I decided to return to Alice Neel since none of the newer followers (for a potential Sunday Sharing) have blogs.  However, I do enjoy seeing the number slowly climb past 105 and am happy that others see enough of interest in my blog to become a follower :)

10 comments:

Mimi Torchia Boothby Watercolors said...

thanks for telling the story. Strange and sad.

hw (hallie) farber said...

If she had lived a "sane" life, would her paintings have been as great? And I wonder, if she could relive her life, would she change it?

RH Carpenter said...

Mimi, it was strange - I think she had very cold, repressed parents so she was rebelling against that type of life but became just as distant from her own children due to her putting art first.

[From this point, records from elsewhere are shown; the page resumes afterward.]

(** * Campus Crush backend: a shallow embedding of the request handlers

    The Express handlers of the repository are embedded as pure functions
    over an explicit document store.  A collection is the list of its
    documents in insertion order ([findOne] returns the first match), an
    ObjectId is the string that [toString()] yields, a date is the number of
    milliseconds that [Date.now()] returns, and everything the handlers
    obtain from outside the store (the verified bearer token, the current
    time, random tokens, fresh ids, the answer of the image host) is an
    argument of the handler. *)

From stdpp Require Import base option list strings gmap sorting pretty.
From Stdlib Require Import ZArith Lia.

Local Open Scope Z_scope.
Local Open Scope string_scope.

(** ** Values shared by all routes *)

Definition ObjectId := string.

(** The JSON envelope [{ success, message?, data? }] together with the HTTP
    status ([res.json] alone answers 200). *)
Record Response (D : Type) := mkResponse {
  status : Z;
  success : bool;
  message : option string;
  data : option D
}.
Arguments mkResponse {D} _ _ _ _.
Arguments status {D} _.
Arguments success {D} _.
Arguments message {D} _.
Arguments data {D} _.

Definition fail {D} (code : Z) (msg : string) : Response D :=
  mkResponse code false (Some msg) None.

(** [jwt.sign({ userId }, secret, { expiresIn: '7d' })]: the payload is a
    JavaScript object; reading a property it does not have gives
    [undefined], which is [None] here. *)
Inductive JsValue :=
  | JStr (s : string)
  | JNum (n : Z).

Definition generateToken (userId : ObjectId) (iat : Z) : gmap string JsValue :=
  {[ "userId" := JStr userId; "iat" := JNum iat; "exp" := JNum (iat + 604800) ]}.
Lemma items_of_tool_absent (p : list NewsItem) k :
  k ∉ tool_name <$> p → items_of_tool p k = [].
Proof.
  unfold items_of_tool. induction p as [|y p IH]; [done|].
  rewrite fmap_cons, not_elem_of_cons. intros [Hy Hp].
  rewrite filter_cons_False by (intros Heq; by apply Hy). by apply IH.
Qed.

Lemma defaultdict_append_stable (p : list NewsItem) (x : NewsItem) :
  defaultdict_append (stable_groups p) (tool_name x) x = stable_groups (p ++ [x]).
Proof.
  unfold stable_groups.
  rewrite defaultdict_append_groups.
  - rewrite fmap_app. cbn [fmap list_fmap]. rewrite first_occurrences_snoc.
    assert (∀ ks : list string,
              (λ k', (k', items_of_tool p k' ++
                            if decide (k' = tool_name x) then [x] else [])) <$> ks =
              (λ k, (k, items_of_tool (p ++ [x]) k)) <$> ks) as Hext.
    { intros ks. apply list_fmap_ext. intros _ k _. f_equal.
      by rewrite items_of_tool_snoc. }
    rewrite Hext.
    destruct (decide (tool_name x ∈ tool_name <$> p)) as [Hin|Hin].
    + by rewrite decide_True by (by apply first_occurrences_elem).
    + by rewrite decide_False by (by rewrite first_occurrences_elem).
  - apply first_occurrences_NoDup.
  - rewrite first_occurrences_elem. apply items_of_tool_absent.
Qed.

Lemma group_by_tool_stable_groups (p items : list NewsItem) :
  group_by_tool items (stable_groups p) = stable_groups (p ++ items).
Proof.
  revert p. induction items as [|x items IH]; intros p; simpl.
  - by rewrite app_nil_r.
  - rewrite defaultdict_append_stable, IH. by rewrite <- app_assoc.
Qed.

Lemma sublist_lookup_order {A} (l1 l2 : list A) i j x y :
  sublist l1 l2 → i < j → l1 !! i = Some x → l1 !! j = Some y →
  ∃ i' j', i' < j' ∧ l2 !! i' = Some x ∧ l2 !! j' = Some y.
Proof.
  intros Hsub. revert i j. induction Hsub as [|z l1 l2 Hsub IH|z l1 l2 Hsub IH];
    intros i j Hij Hi Hj.
  - done.
  - destruct j as [|j]; [lia|]. destruct i as [|i]; simpl in *.
    + simplify_eq. apply list_elem_of_lookup_2 in Hj.
      apply (elem_of_sublist _ _ _ Hj), list_elem_of_lookup_1 in Hsub as [j' ?].
      exists 0, (S j'). split_and!; [lia|done|done].
    + destruct (IH i j) as (i' & j' & ? & ? & ?); [lia|done|done|].
      exists (S i'), (S j'). split_and!; [lia|done|done].
  - destruct (IH i j) as (i' & j' & ? & ? & ?); [done|done|done|].
    exists (S i'), (S j'). split_and!; [lia|done|done].
Qed.

(** In [first_occurrences l], an element that comes earlier has its first
    occurrence in [l] before every occurrence of one that comes later. *)
Lemma first_occurrences_order (l : list string) i j k1 k2 :
  i < j →
  first_occurrences l !! i = Some k1 → first_occurrences l !! j = Some k2 →
  ∃ a, l !! a = Some k1 ∧ ∀ b, l !! b = Some k2 → a < b.
Proof.
  revert i j. induction l as [|x l IH]; intros i j Hij Hi Hj; [done|].
  cbn [first_occurrences] in *.
  destruct j as [|j]; [lia|]. simpl in Hj.
  assert (k2 ≠ x) as Hk2.
  { apply list_elem_of_lookup_2, list_elem_of_filter in Hj. tauto. }
  destruct i as [|i]; simpl in Hi.
  - simplify_eq. exists 0. split; [done|].
    intros [|b] Hb; [|lia]. simpl in Hb. by simplify_eq.
  - destruct (sublist_lookup_order _ (first_occurrences l) i j k1 k2
                (sublist_filter (λ y, y ≠ x) (first_occurrences l)))
      as (i' & j' & Hij' & Hi' & Hj'); [lia|done|done|].
    destruct (IH i' j' Hij' Hi' Hj') as (a & Ha & Hfirst).
    exists (S a). split; [done|].
    intros [|b] Hb; simpl in Hb; [by simplify_eq|].
    apply Hfirst in Hb. lia.
Qed.

(** C9: the groups handed to the template are one group per tool name; a
    group holds the items of its tool in their original relative order, and
    the groups come in the order in which their tool names first occur in
    the item list. *)
Theorem group_by_tool_stable (report : DailyReport) :
  let items := news_items report in
  let groups := ri_news_by_tool (render_input report) in
  groups = stable_groups items ∧
  NoDup groups.*1 ∧
  (∀ k, k ∈ groups.*1 ↔ k ∈ tool_name <$> items) ∧
  (∀ k g, (k, g) ∈ groups →
     g = filter (λ x, tool_name x = k) items ∧ sublist g items) ∧
  (∀ i j k1 k2, i < j → groups.*1 !! i = Some k1 → groups.*1 !! j = Some k2 →
     ∃ a, (tool_name <$> items) !! a = Some k1 ∧
          ∀ b, (tool_name <$> items) !! b = Some k2 → a < b).
Proof.
  intros items groups.
  assert (groups = stable_groups items) as Hgroups.
  { unfold groups, render_input. simpl.
    apply (group_by_tool_stable_groups [] items). }
  assert (groups.*1 = first_occurrences (tool_name <$> items)) as Hkeys.
  { rewrite Hgroups. unfold stable_groups.
    rewrite <- list_fmap_compose. apply list_fmap_id. }
  split_and!.
  - done.
  - rewrite Hkeys. apply first_occurrences_NoDup.
  - intros k. rewrite Hkeys. apply first_occurrences_elem.
  - intros k g. rewrite Hgroups. unfold stable_groups.
    intros (k' & [= -> ->] & _)%list_elem_of_fmap.
    split; [done|]. apply sublist_filter.
  - intros i j k1 k2. rewrite Hkeys. apply first_occurrences_order.
Qed.

(** ** Dates as file names *)

Lemma nat_of_ascii_digit (n : Z) : Z.of_nat (nat_of_ascii (digit n)) = (48 + n mod 10)%Z.
Proof.
  unfold digit. pose proof (Z.mod_pos_bound n 10 ltac:(lia)).
  rewrite nat_ascii_embedding by lia. lia.
Qed.

Lemma ascii_compare_nat (a b : ascii) :
  Ascii.compare a b = (Z.of_nat (nat_of_ascii a) ?= Z.of_nat (nat_of_ascii b))%Z.
Proof.
  unfold Ascii.compare, nat_of_ascii.
  by rewrite N2Nat.inj_compare, Nat2Z.inj_compare.
Qed.

Lemma ascii_compare_digit (a b : Z) :
  Ascii.compare (digit a) (digit b) = (a mod 10 ?= b mod 10)%Z.
Proof.
  rewrite ascii_compare_nat, !nat_of_ascii_digit.
  destruct (Z.compare_spec (a mod 10) (b mod 10)).
  - apply Z.compare_eq_iff. lia.
  - apply Z.compare_lt_iff. lia.
  - apply Z.compare_gt_iff. lia.
Qed.
(** * PaymentAPI: login with lockout, bearer sessions and a fixed-amount ledger

    The repository holds four variants of one account service:
    - [FileDb] and [App]: the JSON-file store (database.js, required by
      app.js as "./database") and the Express handlers of app.js;
    - [SimpleDatabase]: the in-memory class of appV2.js;
    - [JavaDatabase]: Database.java;
    - [FirebaseDatabase]: the remote-store class, whose methods are
      asynchronous.

    Conventions of the embedding.
    - A JS number that holds cents, a counter or an epoch is a [Z]; the
      values the code computes stay far inside the exact range of a double.
    - A JS array is a [list]; [push] appends at the end, [find] is
      [List.find], [filter] is [List.filter].  An object found in an array
      and then assigned to is the same object as the one in the array: the
      model rewrites that element in place ([Js.update_first], [Js.set_at]).
    - Every synchronous function is given one clock reading [nowMs], the
      value of [Date.now()] for that call.
    - bcrypt, SHA-256 and the JWT library are external: their digest
      functions are section variables. *)

From Stdlib Require Import ZArith List String Ascii Bool Lia DecimalString.
Import ListNotations.
Local Open Scope Z_scope.

(** ** JavaScript helpers *)

Module Js.

(** [!s] for a string: only the empty string is falsy (a missing field is
    falsy as well and is handled the same way by every caller). *)
Definition falsy (s : string) : bool := String.eqb s "".

(** [Math.floor(ms / 1000)]. *)
Definition seconds (nowMs : Z) : Z := nowMs / 1000.

(** [arr.findIndex(p)], with [None] for -1. *)
Fixpoint findIndex {A : Type} (p : A -> bool) (l : list A) : option nat :=
  match l with
  | [] => None
  | x :: r => if p x then Some O
              else match findIndex p r with
                   | Some i => Some (S i)
                   | None => None
                   end
  end.
(** ** The texts [setCarts] computes *)

Definition benefits (b : Benefit) : string :=
  match b with
  | roster => "Inclusion on the official Triangle Curling Club roster of members"
  | nameTag => "Name tag (for new members only)"
  | bSocial => "Access to Triangle Curling membership online social groups"
  | agm =>
      "Attendance to the Annual General Meeting and end-of-season celebration and board meetings"
  | bartending => "Ability to volunteer as a bartender"
  | dues =>
      "Dues paid on your behalf to USA Curling, GNCC, and USWCA (as applicable)"
  | voting =>
      "Voting in elections to select board members, bylaws changes, and more (members 18+ only)"
  | buildingAccess => "Building access (door and security codes)"
  | ice => "Unlimited practice when ice is available"
  | daytime =>
      "Participate in Tuesday and Wednesday Daytime Leagues at no extra cost"
  | sparing => "Unlimited sparing"
  | training => "Ability to register for clinics run by the Training Committee"
  | rentals => "Discounted rates on private rentals"
  | clubSpiel =>
      "Ability to participate in the Triangle Club Bonspiel (usually in March/April)"
  | leagues => "Participate in <NUM> <PLURAL_LEAGUE>"
  | none => "Adjust your selection above to see benefits"
  end.

(** [s] without its first [n] characters. *)
Fixpoint dropChars (n : nat) (s : string) : string :=
  match n, s with
  | O, _ => s
  | S n', String _ s' => dropChars n' s'
  | S _, EmptyString => EmptyString
  end.

(** [s.replace(pat, rep)] for a string [pat]: the first occurrence of [pat]
    replaced by [rep], [s] itself when there is none.  The replacement
    strings of the source hold no [$], so its patterns are not modelled. *)
Fixpoint String_replace (s pat rep : string) : string :=
  if String.prefix pat s then (rep ++ dropChars (String.length pat) s)%string
  else match s with
       | EmptyString => EmptyString
       | String c s' => String c (String_replace s' pat rep)
       end.

(** [String(n)] for a count [n]: its decimal digits. *)
Definition String_of_count (n : nat) : string :=
  NilZero.string_of_uint (Nat.to_uint n).

(** The text of a list item of the fall or winter benefits, for the league
    count of that season's cart. *)
Definition benefitText (b : Benefit) (leagueCount : nat) : string :=
  String_replace
    (String_replace (benefits b) "<NUM>" (String_of_count leagueCount))
    "<PLURAL_LEAGUE>"
    (if (leagueCount =? 1)%nat then "league" else "leagues").

(** [x > 0] on totals. *)
Definition positive (x : Q) : bool := negb (Qle_bool x 0).

Definition priceText (fallTotal winterTotal : Q) : string :=
  if positive winterTotal && positive fallTotal
  then " - due in two separate payments shown below"
  else if positive winterTotal || positive fallTotal
       then " - due in one payment shown below"
       else "".

(** ** Carts with a positive total

    The kinds of a cart that is empty, items and discounts, or whose sorted
    discounts take off less than its items cost. *)

Definition payable (ks : list ItemType) (ds : list DiscountType) : Prop :=
  (ks = [] /\ ds = [])
  \/ (ks <> []
      /\ byStrategy (map discounts ds) = map discounts ds
      /\ (sumAmounts (filter isAbsolute (map discounts ds))
          < sumCosts (map items ks))%Q).

(** * Properties *)

(** ** Evaluations *)

(** The four league items count as leagues; the two basic-ice names hold
    "league" but also "daytime". *)
Example isLeague_catalog :
  map (fun k => isLeague (items k))
      [membership; firstLeague; secondLeague; thirdLeague; additionalLeague;
       basicIce; basicIceReduced; social]
  = [false; true; true; true; true; false; false; false].
Proof. reflexivity. Qed.

Example sort_example :
  sort compareDiscounts (map discounts [family; reciprocal; student; winterOnly])
  = map discounts [reciprocal; winterOnly; family; student].
Proof. reflexivity. Qed.

(** Two fall leagues with the reciprocal discount: 135 + 155 + 155 - 75. *)
Example fallTwoReciprocal_carts :
  let c := getCarts (mkParams 2 false false None 0 false false None
                              (Some reciprocal)) in
  cartItems (fall c) = map items [membership; firstLeague; secondLeague]
  /\ cartDiscounts (fall c) = [discounts reciprocal]
  /\ (getTotal (fall c) == 370)%Q
  /\ winter c = newCart.
Proof. repeat split. Qed.
(** * dream-crawler: the crawl engine of go-backend/cmd/crawler

    A shallow embedding of the crawler's source (package main of
    go-backend/cmd/crawler) and the properties of its keyword extraction,
    link extraction, fetch/parse step, worker loop and Kafka producer.

    Conventions.
    - A Go [string] is a byte sequence: [string] of the Standard Library,
      [String.length] is Go's [len].
    - A Go [int]/[int64] is a [Z]; arithmetic that can leave the 64-bit range
      goes through [wrap64].
    - A Go [float64] is a primitive binary64 [float].
    - A Go [map] is a [gmap]; a [map] used as a set, and [sync.Map] used as a
      set, is a [gset].  The order in which [range] visits a map is not fixed
      by the language, so it is an explicit argument wherever the source
      ranges over a map.
    - Packages the crawler imports (net/url, net/http, goquery, regexp with a
      pattern that is not a plain character class, crypto/md5, time,
      encoding/json) are not part of the repository: what they return is an
      input of the embedding. *)

From Stdlib Require Import ZArith String Ascii List Bool Lia Floats Permutation.
From stdpp Require Import base option list gmap strings pretty fin_maps fin_sets.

Hallie, she didn't get fame and fortune until she was in her late 60's and 70's through 80's and there's no indication that she would have done anything differently because, in the end, she got what she wanted = she was a well-known, respected and highly paid artist.

Tim Robinson said...

Food for thought.Thanks for sharing.

Irina said...

The story makes me think that I will never be the genius artist. Too organized and "right" in boring sense of this word...
Thank you for the post, so interesting. I am so busy now, that almost stopped drawing, all the more commenting. But read blogs, night sleep can wait))

RH Carpenter said...

Tim and Irina, you don't have to be crazy to be an artist - but I guess it helps?? ha ha I think art is a retreat for many of us and good therapy, too, so keep creating!

jgr said...

This is very intriguing - and sad. Than you for typing it all in for us.

RH Carpenter said...

You're welcome, Jane :) More to come in a few days.

Jane said...

Rhonda i am happy you went on with the story of Alice Neel, I was really interested in learning more. Terribly self destructive, probably didn't receive much love when a child, but ended up repeating her parents coldness with her own children.

RH Carpenter said...

Jane, I will post more later...maybe this weekend. She seemed fixated on being sexually bohemian and being an artist but not much interest in her children. I watched a documentary once about her (made by one of her nephews) and her sons said she wasn't a good mother - the book is a bit more forgiving, I think.